*** Opening Records supplied ***

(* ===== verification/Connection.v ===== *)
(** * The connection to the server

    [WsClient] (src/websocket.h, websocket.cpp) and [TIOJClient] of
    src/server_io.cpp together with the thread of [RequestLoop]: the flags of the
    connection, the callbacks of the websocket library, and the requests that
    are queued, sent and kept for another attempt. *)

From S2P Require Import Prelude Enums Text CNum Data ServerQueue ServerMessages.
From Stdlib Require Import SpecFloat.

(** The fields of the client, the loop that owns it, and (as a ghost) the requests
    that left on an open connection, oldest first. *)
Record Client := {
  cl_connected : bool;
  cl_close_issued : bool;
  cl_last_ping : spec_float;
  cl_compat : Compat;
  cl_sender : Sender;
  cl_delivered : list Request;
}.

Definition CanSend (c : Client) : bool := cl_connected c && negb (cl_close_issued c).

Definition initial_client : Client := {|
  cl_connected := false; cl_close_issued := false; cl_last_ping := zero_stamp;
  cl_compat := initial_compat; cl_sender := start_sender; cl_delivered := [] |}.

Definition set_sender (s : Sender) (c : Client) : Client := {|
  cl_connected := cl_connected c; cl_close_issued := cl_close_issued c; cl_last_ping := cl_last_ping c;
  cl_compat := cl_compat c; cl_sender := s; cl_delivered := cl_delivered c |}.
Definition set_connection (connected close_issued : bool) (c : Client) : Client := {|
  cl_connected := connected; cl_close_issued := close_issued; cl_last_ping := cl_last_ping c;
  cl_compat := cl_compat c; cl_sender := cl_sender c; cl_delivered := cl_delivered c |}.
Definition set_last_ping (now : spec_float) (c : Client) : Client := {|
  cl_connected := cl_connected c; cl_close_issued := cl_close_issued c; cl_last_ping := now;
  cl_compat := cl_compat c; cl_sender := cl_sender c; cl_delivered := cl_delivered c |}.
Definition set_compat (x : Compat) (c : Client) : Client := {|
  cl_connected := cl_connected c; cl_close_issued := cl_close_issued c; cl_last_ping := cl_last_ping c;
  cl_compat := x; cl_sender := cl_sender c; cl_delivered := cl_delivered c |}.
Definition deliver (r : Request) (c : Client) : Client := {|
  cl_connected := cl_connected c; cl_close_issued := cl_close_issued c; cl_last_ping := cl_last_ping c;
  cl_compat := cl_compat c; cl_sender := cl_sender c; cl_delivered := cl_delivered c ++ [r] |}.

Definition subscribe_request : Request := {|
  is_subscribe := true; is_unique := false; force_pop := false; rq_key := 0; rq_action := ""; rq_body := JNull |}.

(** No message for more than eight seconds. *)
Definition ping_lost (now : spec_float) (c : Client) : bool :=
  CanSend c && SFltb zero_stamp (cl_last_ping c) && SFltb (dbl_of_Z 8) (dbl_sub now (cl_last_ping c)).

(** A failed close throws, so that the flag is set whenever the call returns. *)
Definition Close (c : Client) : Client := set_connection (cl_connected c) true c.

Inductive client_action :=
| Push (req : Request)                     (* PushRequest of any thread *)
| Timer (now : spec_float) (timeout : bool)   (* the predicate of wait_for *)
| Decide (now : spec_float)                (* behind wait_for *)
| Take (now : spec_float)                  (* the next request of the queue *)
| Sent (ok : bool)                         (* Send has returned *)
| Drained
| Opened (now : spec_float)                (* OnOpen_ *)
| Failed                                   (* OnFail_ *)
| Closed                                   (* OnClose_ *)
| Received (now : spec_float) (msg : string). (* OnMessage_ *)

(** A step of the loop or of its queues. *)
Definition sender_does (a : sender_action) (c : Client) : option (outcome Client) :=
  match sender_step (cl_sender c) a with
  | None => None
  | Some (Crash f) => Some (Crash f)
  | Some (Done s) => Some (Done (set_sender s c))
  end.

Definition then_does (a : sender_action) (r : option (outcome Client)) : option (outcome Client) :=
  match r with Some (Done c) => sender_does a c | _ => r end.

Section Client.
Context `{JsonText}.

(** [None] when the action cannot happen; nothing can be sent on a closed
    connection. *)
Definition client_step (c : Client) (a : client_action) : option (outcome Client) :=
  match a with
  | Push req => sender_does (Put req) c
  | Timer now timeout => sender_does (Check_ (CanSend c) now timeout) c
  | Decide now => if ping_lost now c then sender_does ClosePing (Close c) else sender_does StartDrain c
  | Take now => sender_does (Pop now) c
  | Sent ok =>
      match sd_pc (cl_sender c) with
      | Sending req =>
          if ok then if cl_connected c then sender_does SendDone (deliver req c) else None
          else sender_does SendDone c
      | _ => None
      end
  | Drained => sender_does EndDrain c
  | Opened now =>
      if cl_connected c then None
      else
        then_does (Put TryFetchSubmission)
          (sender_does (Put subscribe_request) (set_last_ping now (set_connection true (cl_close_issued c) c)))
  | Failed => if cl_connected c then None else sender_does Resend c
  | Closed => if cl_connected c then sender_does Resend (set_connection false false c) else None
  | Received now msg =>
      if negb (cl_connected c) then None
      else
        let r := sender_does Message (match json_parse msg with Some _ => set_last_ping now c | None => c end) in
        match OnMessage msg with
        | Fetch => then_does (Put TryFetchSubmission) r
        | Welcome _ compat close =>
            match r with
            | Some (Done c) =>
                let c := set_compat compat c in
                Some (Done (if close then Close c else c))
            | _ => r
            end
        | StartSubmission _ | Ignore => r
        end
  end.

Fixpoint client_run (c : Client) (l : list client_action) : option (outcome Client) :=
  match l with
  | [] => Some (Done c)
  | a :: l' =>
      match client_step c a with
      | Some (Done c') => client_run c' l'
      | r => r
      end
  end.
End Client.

*** Closing Records supplied ***

*Exercise prompt:* Search the listing for the word "Opened" and return each line that holds it.

*Exercise result:*
| Opened (now : spec_float)                (* OnOpen_ *)
  | Opened now =>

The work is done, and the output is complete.